- [Task statement] From the line containing "Record ProcData : Set := mkProcData" through the last line, print the records exactly and nothing else.

Data for the task START

(** * KAlarm: the alarm dispatch and rescheduling engine of [kalarmapp.cpp]

    A shallow embedding of the application object [KAlarmApp]: the lateness
    policy [maxLateness], the action queue ([processQueue], [scheduleEvent],
    [dcopHandleEvent]), the dispatch engine [handleEvent], [execAlarm],
    [rescheduleAlarm], [cancelAlarm], and the command execution tracker
    ([doShellCommand], [slotCommandExited]).

    The engine is single threaded and callback driven.  Every member function
    becomes a function on the record [KAlarmApp] of the object's fields.  The
    collaborators that are not part of [kalarmapp.cpp] (calendar, daemon,
    message windows, processes, mail, the recurrence engine of [KAEvent]) are
    reached in two ways: every call the engine makes to one of them is
    appended to the field [log], and every answer the engine reads from one
    of them is taken from the record [Env], as a function of that log where
    the answer may depend on what happened before.

    The reader of time intervals on the command line, [convInterval], is
    embedded as a function on strings, with [QByteArray::toUInt] as a
    parameter, together with the two places of [newInstance] that read
    [--late-cancel] and [--reminder] through it. *)

From Stdlib Require Import ZArith List String Ascii Bool Lia.
Import ListNotations.
Local Open Scope Z_scope.

(** ** Machine integers

    [int] is 32 bits wide on every platform KAlarm builds for.  The
    arithmetic of the source is written with its two's-complement
    wrap-around. *)
Module Int.

Definition min_int : Z := -2147483648.
Definition max_int : Z := 2147483647.

Definition in_range (z : Z) : Prop := min_int <= z <= max_int.

Definition wrap (z : Z) : Z := (z + 2147483648) mod 4294967296 - 2147483648.

Definition add (a b : Z) : Z := wrap (a + b).
Definition sub (a b : Z) : Z := wrap (a - b).
Definition mul (a b : Z) : Z := wrap (a * b).
Definition neg (a : Z) : Z := wrap (- a).
(** C++ integer division truncates toward zero. *)
Definition div (a b : Z) : Z := wrap (Z.quot a b).

End Int.

(** ** Data model *)

(** [KAlarmApp::EventFunc]. *)
Inductive EventFunc : Set := EVENT_HANDLE | EVENT_TRIGGER | EVENT_CANCEL.

(** [KAAlarm::Action]; [AUDIO] stands for the kinds that the [switch] of
    [execAlarm] leaves to its [default]. *)
Inductive Action : Set := MESSAGE | FILE | COMMAND | EMAIL | AUDIO.

(** Modelled from the spec: the type tag of an alarm instance
    ([alarmevent.h] is not among the sources).  The spec names MAIN,
    REMINDER, DEFERRED and AT_LOGIN, fetched in this order;
    [INVALID_ALARM] is the tag of a default constructed [KAAlarm()]. *)
Inductive AlarmType : Set :=
  INVALID_ALARM | MAIN_ALARM | REMINDER_ALARM | DEFERRED_ALARM | AT_LOGIN_ALARM.

Definition AlarmType_eqb (a b : AlarmType) : bool :=
  match a, b with
  | INVALID_ALARM, INVALID_ALARM | MAIN_ALARM, MAIN_ALARM
  | REMINDER_ALARM, REMINDER_ALARM | DEFERRED_ALARM, DEFERRED_ALARM
  | AT_LOGIN_ALARM, AT_LOGIN_ALARM => true
  | _, _ => false
  end.

(** [KDateTime] and KAlarm's [DateTime] wrapper are library classes.  A
    date-time is an instant in whole seconds (for a date-only value, the
    instant at which its day starts), and the flags the engine reads. *)
Record KDateTime : Set := mkDateTime
  { dt_secs : Z;
    dt_dateOnly : bool;      (* isDateOnly() *)
    dt_clockTime : bool;     (* timeSpec() == KDateTime::ClockTime *)
    dt_valid : bool }.       (* isValid() *)

Definition invalidDateTime : KDateTime := mkDateTime 0 false false false.

(** [a.secsTo(b)] answers an [int]: the seconds from [a] to [b], in 32
    bits. *)
Definition secsTo (a b : KDateTime) : Z := Int.wrap (dt_secs b - dt_secs a).
Definition addSecs (a : KDateTime) (n : Z) : KDateTime :=
  mkDateTime (dt_secs a + n) (dt_dateOnly a) (dt_clockTime a) (dt_valid a).
Definition addDays (a : KDateTime) (n : Z) : KDateTime := addSecs a (n * 86400).
(** [limit.setDate(next.date().addDays(n))]: the day of [next] moved on by
    [n] days, the time of day of [limit] kept. *)
Definition setDateFrom (limit next : KDateTime) (n : Z) : KDateTime :=
  mkDateTime ((dt_secs next / 86400 + n) * 86400 + dt_secs limit mod 86400)
             (dt_dateOnly limit) (dt_clockTime limit) (dt_valid limit).
(** [setTime(QTime(hour, minute, 0))]: round down to the minute. *)
Definition roundToMinute (a : KDateTime) : KDateTime :=
  mkDateTime (dt_secs a - dt_secs a mod 60) (dt_dateOnly a) (dt_clockTime a) (dt_valid a).
Definition dt_ltb (a b : KDateTime) : bool := dt_secs a <? dt_secs b.
Definition dt_leb (a b : KDateTime) : bool := dt_secs a <=? dt_secs b.

(** Modelled from the spec: an alarm instance ([KAAlarm], declared in
    [alarmevent.h], which is not among the sources): a type tag, a concrete
    date-time, and the payload inherited from its event, of which the engine
    reads the action kind and the late-cancel threshold in minutes. *)
Record KAAlarm : Set := mkAlarm
  { al_type : AlarmType;
    al_dateTime : KDateTime;
    al_lateCancel : Z;
    al_action : Action }.

(** [KAAlarm()]. *)
Definition invalidAlarm : KAAlarm := mkAlarm INVALID_ALARM invalidDateTime 0 MESSAGE.

(** Modelled from the spec: [valid()], [deferred()], [reminder()] and
    [repeatAtLogin()] of [KAAlarm] ([alarmevent.h] is not among the
    sources) read the type tag of the instance. *)
Definition al_valid (a : KAAlarm) : bool := negb (AlarmType_eqb (al_type a) INVALID_ALARM).
Definition al_deferred (a : KAAlarm) : bool := AlarmType_eqb (al_type a) DEFERRED_ALARM.
Definition al_reminder (a : KAAlarm) : bool := AlarmType_eqb (al_type a) REMINDER_ALARM.
Definition al_repeatAtLogin (a : KAAlarm) : bool := AlarmType_eqb (al_type a) AT_LOGIN_ALARM.

(** Modelled from the spec: [KAAlarm::setTime] ([alarmevent.h] is not among
    the sources) replaces the date-time of the instance. *)
Definition al_setTime (a : KAAlarm) (dt : KDateTime) : KAAlarm :=
  mkAlarm (al_type a) dt (al_lateCancel a) (al_action a).

(** Modelled from the spec: an event ([KAEvent], declared in
    [alarmevent.h], which is not among the sources): its identity, the alarm
    instances it owns, and the attributes that [kalarmapp.cpp] reads or
    sets. *)
Record KAEvent : Set := mkEvent
  { ev_id : string;
    ev_alarms : list KAAlarm;
    ev_repeatCount : Z;            (* repeatCount(): simple repetitions *)
    ev_recurs : bool;              (* recurs() *)
    ev_enabled : bool;
    ev_toBeArchived : bool;        (* set by setArchive() *)
    ev_displaying : bool;
    ev_updated : bool;             (* set by setUpdated() *)
    ev_cancelledDeferral : bool;   (* cleared by cancelCancelledDeferral() *)
    ev_preAction : string;
    ev_postAction : string;
    ev_logFile : string;
    ev_cleanText : string;
    ev_commandScript : bool;
    ev_commandXterm : bool }.

Definition emptyEvent : KAEvent :=
  mkEvent EmptyString [] 0 false true false false false false
          EmptyString EmptyString EmptyString EmptyString false false.

Definition ev_withAlarms (e : KAEvent) (l : list KAAlarm) : KAEvent :=
  mkEvent (ev_id e) l (ev_repeatCount e) (ev_recurs e) (ev_enabled e)
          (ev_toBeArchived e) (ev_displaying e) (ev_updated e) (ev_cancelledDeferral e)
          (ev_preAction e) (ev_postAction e) (ev_logFile e) (ev_cleanText e)
          (ev_commandScript e) (ev_commandXterm e).

(** Modelled from the spec: [setArchive()], [setUpdated()] and
    [cancelCancelledDeferral()] of [KAEvent] ([alarmevent.h] is not among the
    sources) set the archive flag, set the updated flag and clear the
    cancelled-deferral marker. *)
Definition setArchive (e : KAEvent) : KAEvent :=
  mkEvent (ev_id e) (ev_alarms e) (ev_repeatCount e) (ev_recurs e) (ev_enabled e)
          true (ev_displaying e) (ev_updated e) (ev_cancelledDeferral e)
          (ev_preAction e) (ev_postAction e) (ev_logFile e) (ev_cleanText e)
          (ev_commandScript e) (ev_commandXterm e).

Definition setUpdated (e : KAEvent) : KAEvent :=
  mkEvent (ev_id e) (ev_alarms e) (ev_repeatCount e) (ev_recurs e) (ev_enabled e)
          (ev_toBeArchived e) (ev_displaying e) true (ev_cancelledDeferral e)
          (ev_preAction e) (ev_postAction e) (ev_logFile e) (ev_cleanText e)
          (ev_commandScript e) (ev_commandXterm e).

Definition cancelCancelledDeferral (e : KAEvent) : KAEvent :=
  mkEvent (ev_id e) (ev_alarms e) (ev_repeatCount e) (ev_recurs e) (ev_enabled e)
          (ev_toBeArchived e) (ev_displaying e) (ev_updated e) false
          (ev_preAction e) (ev_postAction e) (ev_logFile e) (ev_cleanText e)
          (ev_commandScript e) (ev_commandXterm e).

(** Modelled from the spec: the alarm instances of an event are fetched in
    the fixed order main, reminder, deferred, at-login ([KAEvent::firstAlarm]
    and [KAEvent::nextAlarm] are in [alarmevent.cpp], which is not among the
    sources).  [nextAlarm] looks the event up again, so it sees what the
    loop body has removed in the meantime. *)
Definition alarmOfType (e : KAEvent) (t : AlarmType) : option KAAlarm :=
  find (fun a => AlarmType_eqb (al_type a) t) (ev_alarms e).

Fixpoint firstOfTypes (e : KAEvent) (ts : list AlarmType) : KAAlarm :=
  match ts with
  | [] => invalidAlarm
  | t :: ts' => match alarmOfType e t with
                | Some a => a
                | None => firstOfTypes e ts'
                end
  end.

Definition typesAfter (t : AlarmType) : list AlarmType :=
  match t with
  | INVALID_ALARM => []
  | MAIN_ALARM => [REMINDER_ALARM; DEFERRED_ALARM; AT_LOGIN_ALARM]
  | REMINDER_ALARM => [DEFERRED_ALARM; AT_LOGIN_ALARM]
  | DEFERRED_ALARM => [AT_LOGIN_ALARM]
  | AT_LOGIN_ALARM => []
  end.

(** Modelled from the spec: [KAEvent::firstAlarm()] ([alarmevent.cpp] is
    not among the sources): the main alarm is fetched before any other. *)
Definition firstAlarm (e : KAEvent) : KAAlarm :=
  firstOfTypes e [MAIN_ALARM; REMINDER_ALARM; DEFERRED_ALARM; AT_LOGIN_ALARM].

(** Modelled from the spec: [KAEvent::nextAlarm(alarm)] ([alarmevent.cpp]
    is not among the sources): the first instance of a later type, or an
    invalid alarm. *)
Definition nextAlarm (e : KAEvent) (prev : KAAlarm) : KAAlarm :=
  firstOfTypes e (typesAfter (al_type prev)).

(** Modelled from the spec: [KAEvent::alarmCount()] ([alarmevent.h] is not
    among the sources) is the number of alarm instances the event owns. *)
Definition alarmCount (e : KAEvent) : Z := Z.of_nat (List.length (ev_alarms e)).

(** Modelled from the spec: [KAEvent::removeExpiredAlarm(type)]
    ([alarmevent.cpp] is not among the sources) removes the alarm instance
    of that type. *)
Definition removeExpiredAlarm (e : KAEvent) (t : AlarmType) : KAEvent :=
  ev_withAlarms e (filter (fun a => negb (AlarmType_eqb (al_type a) t)) (ev_alarms e)).

(** Modelled from the spec: [KAEvent::deferred()] ([alarmevent.h] is not
    among the sources) tells whether the event owns a deferred instance. *)
Definition ev_deferred (e : KAEvent) : bool :=
  existsb al_deferred (ev_alarms e).

(** Modelled from the spec: advancing the recurrence moves the main alarm
    instance to the next occurrence ([KAEvent::setNextOccurrence] is in
    [alarmevent.cpp], which is not among the sources; the occurrence itself
    comes from the recurrence engine, see [Env]). *)
Definition setMainTime (e : KAEvent) (dt : KDateTime) : KAEvent :=
  ev_withAlarms e
    (map (fun a => if AlarmType_eqb (al_type a) MAIN_ALARM then al_setTime a dt else a)
         (ev_alarms e)).

(** Modelled from the spec: [KAEvent::OccurType], a tagged variant that may
    carry the is-repeat modifier [OCCURRENCE_REPEAT] ([alarmevent.h] is not
    among the sources).  [type & ~OCCURRENCE_REPEAT] is [oc_base],
    [type & OCCURRENCE_REPEAT] is [oc_repeat]. *)
Inductive Occurrence : Set :=
  | NO_OCCURRENCE | FIRST_OR_ONLY_OCCURRENCE | RECURRENCE_DATE
  | RECURRENCE_DATE_TIME | LAST_RECURRENCE.

Record OccurType : Set := mkOccur { oc_base : Occurrence; oc_repeat : bool }.

(** [type == KAEvent::LAST_RECURRENCE] and the like: the plain tag, without
    the modifier. *)
Definition oc_is (t : OccurType) (o : Occurrence) : bool :=
  negb (oc_repeat t) &&
  match oc_base t, o with
  | NO_OCCURRENCE, NO_OCCURRENCE
  | FIRST_OR_ONLY_OCCURRENCE, FIRST_OR_ONLY_OCCURRENCE
  | RECURRENCE_DATE, RECURRENCE_DATE
  | RECURRENCE_DATE_TIME, RECURRENCE_DATE_TIME
  | LAST_RECURRENCE, LAST_RECURRENCE => true
  | _, _ => false
  end.

(** ** The command execution tracker's records *)

(** Modelled from the spec: the flag bits of a command execution record
    ([ProcData], declared in [kalarmapp.h], which is not among the sources):
    is-pre-action, is-post-action, reschedule-after, allow-defer,
    uses-temp-file and run-in-terminal, each a bit of its own. *)
Module ProcData_flags.
Definition PRE_ACTION : Z := 1.
Definition POST_ACTION : Z := 2.
Definition RESCHEDULE : Z := 4.
Definition ALLOW_DEFER : Z := 8.
Definition TEMP_FILE : Z := 16.
Definition EXEC_IN_XTERM : Z := 32.
End ProcData_flags.
Import ProcData_flags.

(** [flags & BIT], read as a condition. *)
Definition hasFlag (flags bit : Z) : bool := negb (Z.land flags bit =? 0).

(** [KProcess::Communication], as far as it is used. *)
Inductive Communication : Set := NoCommunication | Stdin | AllOutput.

(** A [ShellProcess*]: the identity of the process object and the command
    line it was constructed with ([proc->command()]). *)
Record ShellProcess : Set := mkShellProcess
  { sp_id : nat;
    sp_command : string }.

(** [KAlarmApp::ProcData]. *)
Record ProcData : Set := mkProcData
  { pd_process : ShellProcess;
    pd_logProcess : option nat;         (* QPointer<ShellProcess> *)
    pd_event : KAEvent;                 (* owned copy *)
    pd_alarm : option KAAlarm;          (* owned copy, or 0 *)
    pd_messageBoxParent : option nat;
    pd_flags : Z;
    pd_tempFiles : list string }.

Data for the task END

- [Solution to this problem]
Record ProcData : Set := mkProcData
  { pd_process : ShellProcess;
    pd_logProcess : option nat;         (* QPointer<ShellProcess> *)
    pd_event : KAEvent;                 (* owned copy *)
    pd_alarm : option KAAlarm;          (* owned copy, or 0 *)
    pd_messageBoxParent : option nat;
    pd_flags : Z;
    pd_tempFiles : list string }.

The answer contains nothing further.